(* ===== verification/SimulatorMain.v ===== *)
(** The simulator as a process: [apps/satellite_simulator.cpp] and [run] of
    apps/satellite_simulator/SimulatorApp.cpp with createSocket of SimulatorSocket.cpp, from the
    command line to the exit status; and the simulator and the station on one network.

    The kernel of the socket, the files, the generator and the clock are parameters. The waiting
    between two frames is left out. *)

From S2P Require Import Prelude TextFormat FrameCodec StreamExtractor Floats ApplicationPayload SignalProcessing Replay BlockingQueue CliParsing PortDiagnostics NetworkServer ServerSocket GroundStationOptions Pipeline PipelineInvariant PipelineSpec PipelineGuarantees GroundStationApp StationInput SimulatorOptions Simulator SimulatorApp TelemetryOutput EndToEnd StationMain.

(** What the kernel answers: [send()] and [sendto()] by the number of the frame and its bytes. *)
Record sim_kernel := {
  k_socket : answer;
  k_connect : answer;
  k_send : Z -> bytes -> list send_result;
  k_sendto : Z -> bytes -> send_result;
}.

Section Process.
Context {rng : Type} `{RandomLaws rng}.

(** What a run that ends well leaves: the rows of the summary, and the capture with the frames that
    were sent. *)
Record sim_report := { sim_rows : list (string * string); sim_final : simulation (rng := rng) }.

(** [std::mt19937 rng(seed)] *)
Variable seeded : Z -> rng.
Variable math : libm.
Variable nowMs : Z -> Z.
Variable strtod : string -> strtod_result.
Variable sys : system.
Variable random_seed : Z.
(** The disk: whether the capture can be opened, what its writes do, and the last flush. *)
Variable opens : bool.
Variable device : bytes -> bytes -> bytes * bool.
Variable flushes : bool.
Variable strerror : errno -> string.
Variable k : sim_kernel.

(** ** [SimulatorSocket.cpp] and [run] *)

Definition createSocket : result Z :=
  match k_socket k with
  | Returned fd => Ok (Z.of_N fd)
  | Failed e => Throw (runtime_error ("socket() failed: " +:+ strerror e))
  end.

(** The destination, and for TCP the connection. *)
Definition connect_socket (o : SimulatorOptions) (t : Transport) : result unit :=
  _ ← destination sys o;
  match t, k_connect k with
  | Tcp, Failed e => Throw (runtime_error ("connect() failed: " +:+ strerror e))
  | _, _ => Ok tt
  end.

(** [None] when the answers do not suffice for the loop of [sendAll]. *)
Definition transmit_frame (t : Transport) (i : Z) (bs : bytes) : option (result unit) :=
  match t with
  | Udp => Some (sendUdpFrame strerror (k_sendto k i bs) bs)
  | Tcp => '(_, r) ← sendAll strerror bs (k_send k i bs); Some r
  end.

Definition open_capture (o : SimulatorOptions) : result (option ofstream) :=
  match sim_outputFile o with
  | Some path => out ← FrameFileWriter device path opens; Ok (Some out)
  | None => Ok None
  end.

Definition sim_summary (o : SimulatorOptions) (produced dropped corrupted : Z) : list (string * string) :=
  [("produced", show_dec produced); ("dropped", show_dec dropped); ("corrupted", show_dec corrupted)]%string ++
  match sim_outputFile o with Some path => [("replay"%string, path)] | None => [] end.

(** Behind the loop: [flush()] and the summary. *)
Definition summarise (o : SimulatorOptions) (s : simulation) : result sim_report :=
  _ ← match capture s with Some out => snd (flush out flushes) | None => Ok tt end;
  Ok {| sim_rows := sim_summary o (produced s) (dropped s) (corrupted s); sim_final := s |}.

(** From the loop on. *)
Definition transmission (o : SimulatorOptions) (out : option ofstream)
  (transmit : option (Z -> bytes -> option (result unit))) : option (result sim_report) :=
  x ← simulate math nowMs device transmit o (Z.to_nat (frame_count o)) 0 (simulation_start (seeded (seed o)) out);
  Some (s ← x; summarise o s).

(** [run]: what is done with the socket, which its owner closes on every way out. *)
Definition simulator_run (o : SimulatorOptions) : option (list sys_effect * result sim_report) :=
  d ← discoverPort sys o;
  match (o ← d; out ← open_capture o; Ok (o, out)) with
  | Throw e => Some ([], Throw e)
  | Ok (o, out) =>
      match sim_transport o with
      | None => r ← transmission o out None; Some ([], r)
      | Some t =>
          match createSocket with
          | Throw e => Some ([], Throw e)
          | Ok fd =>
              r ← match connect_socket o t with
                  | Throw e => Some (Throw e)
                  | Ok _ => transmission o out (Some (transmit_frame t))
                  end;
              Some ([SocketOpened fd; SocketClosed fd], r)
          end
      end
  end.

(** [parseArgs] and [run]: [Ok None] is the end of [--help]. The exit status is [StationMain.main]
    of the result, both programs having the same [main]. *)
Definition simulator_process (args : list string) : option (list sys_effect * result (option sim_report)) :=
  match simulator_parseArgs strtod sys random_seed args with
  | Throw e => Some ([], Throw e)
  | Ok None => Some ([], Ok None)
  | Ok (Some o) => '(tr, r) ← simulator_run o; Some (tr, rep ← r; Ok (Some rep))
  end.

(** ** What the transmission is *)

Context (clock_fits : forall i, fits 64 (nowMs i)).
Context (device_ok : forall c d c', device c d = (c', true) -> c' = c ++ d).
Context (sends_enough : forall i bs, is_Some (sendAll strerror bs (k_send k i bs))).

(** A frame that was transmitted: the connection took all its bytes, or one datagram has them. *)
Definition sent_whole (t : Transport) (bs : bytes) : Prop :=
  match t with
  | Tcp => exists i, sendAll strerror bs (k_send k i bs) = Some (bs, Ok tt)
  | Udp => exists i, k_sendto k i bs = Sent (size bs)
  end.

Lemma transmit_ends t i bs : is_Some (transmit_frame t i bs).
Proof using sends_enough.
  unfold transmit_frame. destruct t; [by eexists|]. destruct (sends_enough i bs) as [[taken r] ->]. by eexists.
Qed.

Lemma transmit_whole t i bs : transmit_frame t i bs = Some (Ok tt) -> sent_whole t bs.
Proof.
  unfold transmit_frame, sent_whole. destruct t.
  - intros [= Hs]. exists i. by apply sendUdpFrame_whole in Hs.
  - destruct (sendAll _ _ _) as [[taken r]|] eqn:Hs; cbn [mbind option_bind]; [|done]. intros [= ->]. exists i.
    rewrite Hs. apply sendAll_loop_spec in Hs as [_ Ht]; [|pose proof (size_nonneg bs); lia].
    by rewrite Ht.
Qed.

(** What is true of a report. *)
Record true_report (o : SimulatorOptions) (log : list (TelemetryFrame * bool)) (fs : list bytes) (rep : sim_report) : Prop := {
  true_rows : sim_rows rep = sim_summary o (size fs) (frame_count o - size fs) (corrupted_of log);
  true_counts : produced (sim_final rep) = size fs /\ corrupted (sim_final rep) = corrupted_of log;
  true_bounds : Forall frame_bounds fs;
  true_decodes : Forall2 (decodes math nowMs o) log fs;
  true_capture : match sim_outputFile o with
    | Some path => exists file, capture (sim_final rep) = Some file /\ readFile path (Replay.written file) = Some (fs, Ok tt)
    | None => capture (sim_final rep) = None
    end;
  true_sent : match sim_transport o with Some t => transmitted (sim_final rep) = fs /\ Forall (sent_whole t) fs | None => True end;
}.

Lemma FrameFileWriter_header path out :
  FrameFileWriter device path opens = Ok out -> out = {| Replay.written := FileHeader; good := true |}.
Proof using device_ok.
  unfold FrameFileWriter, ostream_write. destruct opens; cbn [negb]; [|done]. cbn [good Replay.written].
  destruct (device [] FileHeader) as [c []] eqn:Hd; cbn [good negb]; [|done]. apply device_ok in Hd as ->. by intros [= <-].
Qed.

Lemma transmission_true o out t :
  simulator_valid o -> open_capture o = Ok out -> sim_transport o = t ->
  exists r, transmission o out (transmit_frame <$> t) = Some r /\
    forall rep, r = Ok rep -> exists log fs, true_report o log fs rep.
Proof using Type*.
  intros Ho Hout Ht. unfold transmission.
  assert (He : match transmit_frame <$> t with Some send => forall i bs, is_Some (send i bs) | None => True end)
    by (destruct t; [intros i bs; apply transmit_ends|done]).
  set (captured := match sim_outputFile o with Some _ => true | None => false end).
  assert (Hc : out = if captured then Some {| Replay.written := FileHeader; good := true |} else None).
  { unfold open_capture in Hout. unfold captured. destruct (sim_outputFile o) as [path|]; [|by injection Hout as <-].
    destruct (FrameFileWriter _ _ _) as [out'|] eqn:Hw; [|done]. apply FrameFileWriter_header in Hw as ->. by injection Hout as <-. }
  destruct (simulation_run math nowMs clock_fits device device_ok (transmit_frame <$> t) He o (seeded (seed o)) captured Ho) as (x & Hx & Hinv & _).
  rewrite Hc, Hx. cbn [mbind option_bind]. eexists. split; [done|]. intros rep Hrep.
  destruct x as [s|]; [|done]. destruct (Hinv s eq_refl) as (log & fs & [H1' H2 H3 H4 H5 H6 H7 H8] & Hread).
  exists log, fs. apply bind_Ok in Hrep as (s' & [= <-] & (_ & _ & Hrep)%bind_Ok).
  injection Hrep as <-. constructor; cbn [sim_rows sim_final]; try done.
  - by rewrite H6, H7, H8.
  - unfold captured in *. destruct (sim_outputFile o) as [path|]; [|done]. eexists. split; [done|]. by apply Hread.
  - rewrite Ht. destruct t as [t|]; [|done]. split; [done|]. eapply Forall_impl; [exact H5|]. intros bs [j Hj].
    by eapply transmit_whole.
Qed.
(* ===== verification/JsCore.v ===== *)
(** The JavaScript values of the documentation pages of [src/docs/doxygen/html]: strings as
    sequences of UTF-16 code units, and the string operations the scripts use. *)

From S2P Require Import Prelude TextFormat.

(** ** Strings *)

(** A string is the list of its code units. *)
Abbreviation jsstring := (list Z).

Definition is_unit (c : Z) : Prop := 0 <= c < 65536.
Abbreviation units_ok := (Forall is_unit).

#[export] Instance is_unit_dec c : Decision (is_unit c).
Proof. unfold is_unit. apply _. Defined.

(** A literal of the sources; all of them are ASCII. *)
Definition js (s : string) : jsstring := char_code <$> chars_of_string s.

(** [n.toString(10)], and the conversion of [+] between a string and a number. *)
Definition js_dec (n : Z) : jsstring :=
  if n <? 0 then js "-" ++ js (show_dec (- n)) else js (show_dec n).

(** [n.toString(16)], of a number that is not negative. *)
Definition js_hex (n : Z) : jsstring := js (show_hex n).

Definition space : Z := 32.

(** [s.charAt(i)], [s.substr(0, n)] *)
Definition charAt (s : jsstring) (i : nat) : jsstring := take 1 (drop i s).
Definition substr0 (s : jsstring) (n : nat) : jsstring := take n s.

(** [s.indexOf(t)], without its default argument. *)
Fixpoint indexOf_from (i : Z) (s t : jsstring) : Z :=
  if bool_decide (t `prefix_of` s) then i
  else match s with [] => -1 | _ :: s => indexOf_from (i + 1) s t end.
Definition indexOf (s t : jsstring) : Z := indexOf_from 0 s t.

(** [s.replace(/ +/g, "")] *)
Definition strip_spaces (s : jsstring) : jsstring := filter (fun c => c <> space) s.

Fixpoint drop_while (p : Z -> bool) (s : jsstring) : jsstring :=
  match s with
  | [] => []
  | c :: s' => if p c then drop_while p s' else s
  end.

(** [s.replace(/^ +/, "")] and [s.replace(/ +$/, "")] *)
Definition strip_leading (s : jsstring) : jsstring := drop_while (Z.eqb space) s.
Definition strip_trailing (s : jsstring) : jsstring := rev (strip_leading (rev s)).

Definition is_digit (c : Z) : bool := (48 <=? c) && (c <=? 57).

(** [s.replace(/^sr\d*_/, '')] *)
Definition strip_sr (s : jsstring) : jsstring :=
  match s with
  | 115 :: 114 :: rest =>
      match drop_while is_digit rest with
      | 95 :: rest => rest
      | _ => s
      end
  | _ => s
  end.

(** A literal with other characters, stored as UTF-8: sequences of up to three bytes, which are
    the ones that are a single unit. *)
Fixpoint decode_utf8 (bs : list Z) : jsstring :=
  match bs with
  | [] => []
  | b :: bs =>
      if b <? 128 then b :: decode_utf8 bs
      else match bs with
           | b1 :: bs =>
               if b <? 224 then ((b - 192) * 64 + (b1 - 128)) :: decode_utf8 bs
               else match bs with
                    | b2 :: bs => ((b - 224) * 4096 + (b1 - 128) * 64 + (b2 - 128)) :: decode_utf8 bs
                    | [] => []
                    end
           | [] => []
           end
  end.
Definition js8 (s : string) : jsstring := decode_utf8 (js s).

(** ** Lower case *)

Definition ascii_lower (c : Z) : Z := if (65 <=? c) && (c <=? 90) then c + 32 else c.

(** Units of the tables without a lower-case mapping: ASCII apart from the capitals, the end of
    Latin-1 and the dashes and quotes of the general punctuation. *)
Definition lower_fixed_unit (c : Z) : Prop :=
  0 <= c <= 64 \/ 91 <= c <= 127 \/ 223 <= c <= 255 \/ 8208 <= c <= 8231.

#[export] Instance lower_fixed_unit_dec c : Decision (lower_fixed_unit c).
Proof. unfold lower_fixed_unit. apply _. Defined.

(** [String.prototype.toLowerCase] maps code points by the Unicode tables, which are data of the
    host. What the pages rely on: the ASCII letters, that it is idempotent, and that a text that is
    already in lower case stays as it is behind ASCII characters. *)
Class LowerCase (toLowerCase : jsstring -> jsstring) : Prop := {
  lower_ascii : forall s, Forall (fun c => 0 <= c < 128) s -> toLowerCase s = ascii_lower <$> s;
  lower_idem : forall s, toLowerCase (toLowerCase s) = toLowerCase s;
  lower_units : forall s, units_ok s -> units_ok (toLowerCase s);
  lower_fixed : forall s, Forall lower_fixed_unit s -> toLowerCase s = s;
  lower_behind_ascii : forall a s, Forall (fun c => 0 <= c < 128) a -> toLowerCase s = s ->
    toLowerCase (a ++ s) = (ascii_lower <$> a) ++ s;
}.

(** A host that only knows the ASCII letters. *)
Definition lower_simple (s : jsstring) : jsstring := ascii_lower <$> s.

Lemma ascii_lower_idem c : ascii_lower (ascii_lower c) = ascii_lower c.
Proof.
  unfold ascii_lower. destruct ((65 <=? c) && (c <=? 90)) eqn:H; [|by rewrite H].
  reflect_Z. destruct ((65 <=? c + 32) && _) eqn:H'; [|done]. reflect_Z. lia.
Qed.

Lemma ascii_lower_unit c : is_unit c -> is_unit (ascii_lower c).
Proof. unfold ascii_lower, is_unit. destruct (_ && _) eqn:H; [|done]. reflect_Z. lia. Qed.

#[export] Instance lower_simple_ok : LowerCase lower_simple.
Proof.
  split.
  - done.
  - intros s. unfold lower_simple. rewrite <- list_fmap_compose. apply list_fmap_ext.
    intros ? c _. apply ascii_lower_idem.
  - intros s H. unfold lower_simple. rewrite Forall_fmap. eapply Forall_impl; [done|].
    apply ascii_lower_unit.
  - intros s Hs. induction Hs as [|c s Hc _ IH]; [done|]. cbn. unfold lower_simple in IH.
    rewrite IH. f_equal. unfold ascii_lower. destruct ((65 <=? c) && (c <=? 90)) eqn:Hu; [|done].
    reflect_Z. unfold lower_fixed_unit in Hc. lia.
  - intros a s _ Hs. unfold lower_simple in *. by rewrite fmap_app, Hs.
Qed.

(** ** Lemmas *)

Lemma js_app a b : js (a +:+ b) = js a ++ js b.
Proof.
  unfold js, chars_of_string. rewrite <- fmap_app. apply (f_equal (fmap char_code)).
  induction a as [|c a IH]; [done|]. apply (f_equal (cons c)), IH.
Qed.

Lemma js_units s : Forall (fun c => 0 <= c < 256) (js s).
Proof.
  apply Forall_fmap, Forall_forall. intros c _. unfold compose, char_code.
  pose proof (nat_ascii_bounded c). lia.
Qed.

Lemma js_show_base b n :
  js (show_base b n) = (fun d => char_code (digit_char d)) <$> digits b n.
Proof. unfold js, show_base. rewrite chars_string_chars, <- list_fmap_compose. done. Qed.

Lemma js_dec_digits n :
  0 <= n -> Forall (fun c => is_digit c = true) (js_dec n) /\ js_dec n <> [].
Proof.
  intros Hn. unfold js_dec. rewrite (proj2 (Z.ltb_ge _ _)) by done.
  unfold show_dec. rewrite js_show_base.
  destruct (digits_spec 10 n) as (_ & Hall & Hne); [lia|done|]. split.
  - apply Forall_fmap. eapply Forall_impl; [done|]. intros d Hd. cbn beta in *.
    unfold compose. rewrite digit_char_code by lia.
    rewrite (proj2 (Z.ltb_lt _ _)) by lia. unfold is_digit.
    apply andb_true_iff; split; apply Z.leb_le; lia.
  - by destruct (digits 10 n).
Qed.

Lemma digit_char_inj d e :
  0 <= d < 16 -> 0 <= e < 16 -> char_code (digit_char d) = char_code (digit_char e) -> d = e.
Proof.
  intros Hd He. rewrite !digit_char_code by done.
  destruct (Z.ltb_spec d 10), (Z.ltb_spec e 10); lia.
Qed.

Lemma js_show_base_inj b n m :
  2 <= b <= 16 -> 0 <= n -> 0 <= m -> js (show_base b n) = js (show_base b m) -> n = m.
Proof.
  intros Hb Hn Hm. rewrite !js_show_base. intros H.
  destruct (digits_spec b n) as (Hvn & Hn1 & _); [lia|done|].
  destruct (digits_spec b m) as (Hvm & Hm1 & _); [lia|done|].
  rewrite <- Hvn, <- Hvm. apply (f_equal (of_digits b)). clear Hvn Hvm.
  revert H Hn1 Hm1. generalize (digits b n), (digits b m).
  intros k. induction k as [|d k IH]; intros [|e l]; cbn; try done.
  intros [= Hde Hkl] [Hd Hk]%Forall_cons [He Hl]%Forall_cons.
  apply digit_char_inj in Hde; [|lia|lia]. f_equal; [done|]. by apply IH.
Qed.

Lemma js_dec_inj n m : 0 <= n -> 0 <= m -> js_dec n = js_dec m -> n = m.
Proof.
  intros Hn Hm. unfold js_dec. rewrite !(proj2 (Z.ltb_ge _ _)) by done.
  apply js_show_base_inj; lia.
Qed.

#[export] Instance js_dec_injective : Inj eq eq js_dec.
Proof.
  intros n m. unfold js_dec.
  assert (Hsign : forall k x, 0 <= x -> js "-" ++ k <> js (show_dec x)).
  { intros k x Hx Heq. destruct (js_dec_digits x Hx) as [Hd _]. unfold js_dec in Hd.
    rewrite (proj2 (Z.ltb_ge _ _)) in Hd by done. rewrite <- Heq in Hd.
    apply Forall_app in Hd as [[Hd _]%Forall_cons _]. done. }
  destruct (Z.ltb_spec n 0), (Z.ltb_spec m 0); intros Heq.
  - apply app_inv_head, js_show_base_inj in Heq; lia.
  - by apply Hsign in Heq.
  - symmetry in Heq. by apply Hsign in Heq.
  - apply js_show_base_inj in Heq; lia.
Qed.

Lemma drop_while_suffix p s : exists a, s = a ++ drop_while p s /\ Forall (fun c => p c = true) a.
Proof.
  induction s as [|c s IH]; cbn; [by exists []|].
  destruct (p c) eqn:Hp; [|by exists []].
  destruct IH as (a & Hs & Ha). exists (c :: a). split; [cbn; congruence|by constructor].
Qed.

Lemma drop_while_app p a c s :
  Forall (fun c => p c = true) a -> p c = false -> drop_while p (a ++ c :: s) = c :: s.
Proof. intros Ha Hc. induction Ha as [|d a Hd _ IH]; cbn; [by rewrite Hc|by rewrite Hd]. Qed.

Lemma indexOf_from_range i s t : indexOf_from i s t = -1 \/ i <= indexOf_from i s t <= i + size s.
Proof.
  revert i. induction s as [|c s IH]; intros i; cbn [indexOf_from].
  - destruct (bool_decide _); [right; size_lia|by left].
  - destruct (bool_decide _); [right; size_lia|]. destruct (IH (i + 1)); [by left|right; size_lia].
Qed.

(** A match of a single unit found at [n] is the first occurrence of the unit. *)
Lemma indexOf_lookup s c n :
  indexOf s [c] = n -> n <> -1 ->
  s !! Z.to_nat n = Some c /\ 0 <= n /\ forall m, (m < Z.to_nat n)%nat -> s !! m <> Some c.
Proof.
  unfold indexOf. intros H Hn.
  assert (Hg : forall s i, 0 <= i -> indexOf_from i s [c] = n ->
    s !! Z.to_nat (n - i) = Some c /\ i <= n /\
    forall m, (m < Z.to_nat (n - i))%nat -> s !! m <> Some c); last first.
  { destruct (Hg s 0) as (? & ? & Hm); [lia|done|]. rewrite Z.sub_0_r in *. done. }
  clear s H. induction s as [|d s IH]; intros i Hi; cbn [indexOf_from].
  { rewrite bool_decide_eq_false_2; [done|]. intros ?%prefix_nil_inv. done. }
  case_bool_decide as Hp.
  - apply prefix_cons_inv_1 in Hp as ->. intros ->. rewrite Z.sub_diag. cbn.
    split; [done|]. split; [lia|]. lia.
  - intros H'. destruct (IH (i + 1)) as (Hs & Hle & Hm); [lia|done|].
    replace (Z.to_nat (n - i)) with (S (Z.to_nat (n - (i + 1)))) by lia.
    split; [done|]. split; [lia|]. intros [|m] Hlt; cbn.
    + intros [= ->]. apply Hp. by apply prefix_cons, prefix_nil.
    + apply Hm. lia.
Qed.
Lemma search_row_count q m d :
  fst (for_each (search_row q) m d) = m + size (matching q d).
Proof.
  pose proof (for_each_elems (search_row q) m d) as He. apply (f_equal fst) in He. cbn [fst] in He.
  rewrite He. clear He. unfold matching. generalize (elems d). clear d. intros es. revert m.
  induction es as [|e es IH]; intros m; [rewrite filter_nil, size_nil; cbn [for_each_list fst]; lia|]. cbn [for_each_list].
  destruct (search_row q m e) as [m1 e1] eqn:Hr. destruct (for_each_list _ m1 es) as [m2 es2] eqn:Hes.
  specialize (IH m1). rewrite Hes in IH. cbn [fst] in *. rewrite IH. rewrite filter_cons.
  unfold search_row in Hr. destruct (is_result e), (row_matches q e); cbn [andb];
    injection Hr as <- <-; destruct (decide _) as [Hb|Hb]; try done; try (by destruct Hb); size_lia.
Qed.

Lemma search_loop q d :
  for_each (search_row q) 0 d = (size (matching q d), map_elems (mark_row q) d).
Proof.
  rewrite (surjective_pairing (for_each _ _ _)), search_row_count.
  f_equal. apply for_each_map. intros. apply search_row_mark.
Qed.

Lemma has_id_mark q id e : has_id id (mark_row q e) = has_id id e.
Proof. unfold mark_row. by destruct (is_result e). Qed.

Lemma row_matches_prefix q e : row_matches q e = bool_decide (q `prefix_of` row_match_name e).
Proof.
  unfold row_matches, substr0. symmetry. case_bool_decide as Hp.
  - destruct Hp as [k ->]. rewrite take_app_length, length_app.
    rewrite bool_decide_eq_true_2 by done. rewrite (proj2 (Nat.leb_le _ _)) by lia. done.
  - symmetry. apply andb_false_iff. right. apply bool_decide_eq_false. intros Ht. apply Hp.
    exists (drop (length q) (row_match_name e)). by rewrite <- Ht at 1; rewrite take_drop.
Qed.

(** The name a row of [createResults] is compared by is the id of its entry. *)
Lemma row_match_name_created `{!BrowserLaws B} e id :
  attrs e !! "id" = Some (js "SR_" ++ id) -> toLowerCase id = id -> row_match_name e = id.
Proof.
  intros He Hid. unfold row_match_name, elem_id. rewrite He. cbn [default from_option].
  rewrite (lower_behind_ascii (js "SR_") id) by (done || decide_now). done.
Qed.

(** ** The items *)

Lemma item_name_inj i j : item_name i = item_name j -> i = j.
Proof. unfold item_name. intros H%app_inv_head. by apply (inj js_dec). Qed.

### Work required:
Return every line from the material that contains the word "generalize".

### Expected output:
  revert H Hn1 Hm1. generalize (digits b n), (digits b m).
  rewrite He. clear He. unfold matching. generalize (elems d). clear d. intros es. revert m.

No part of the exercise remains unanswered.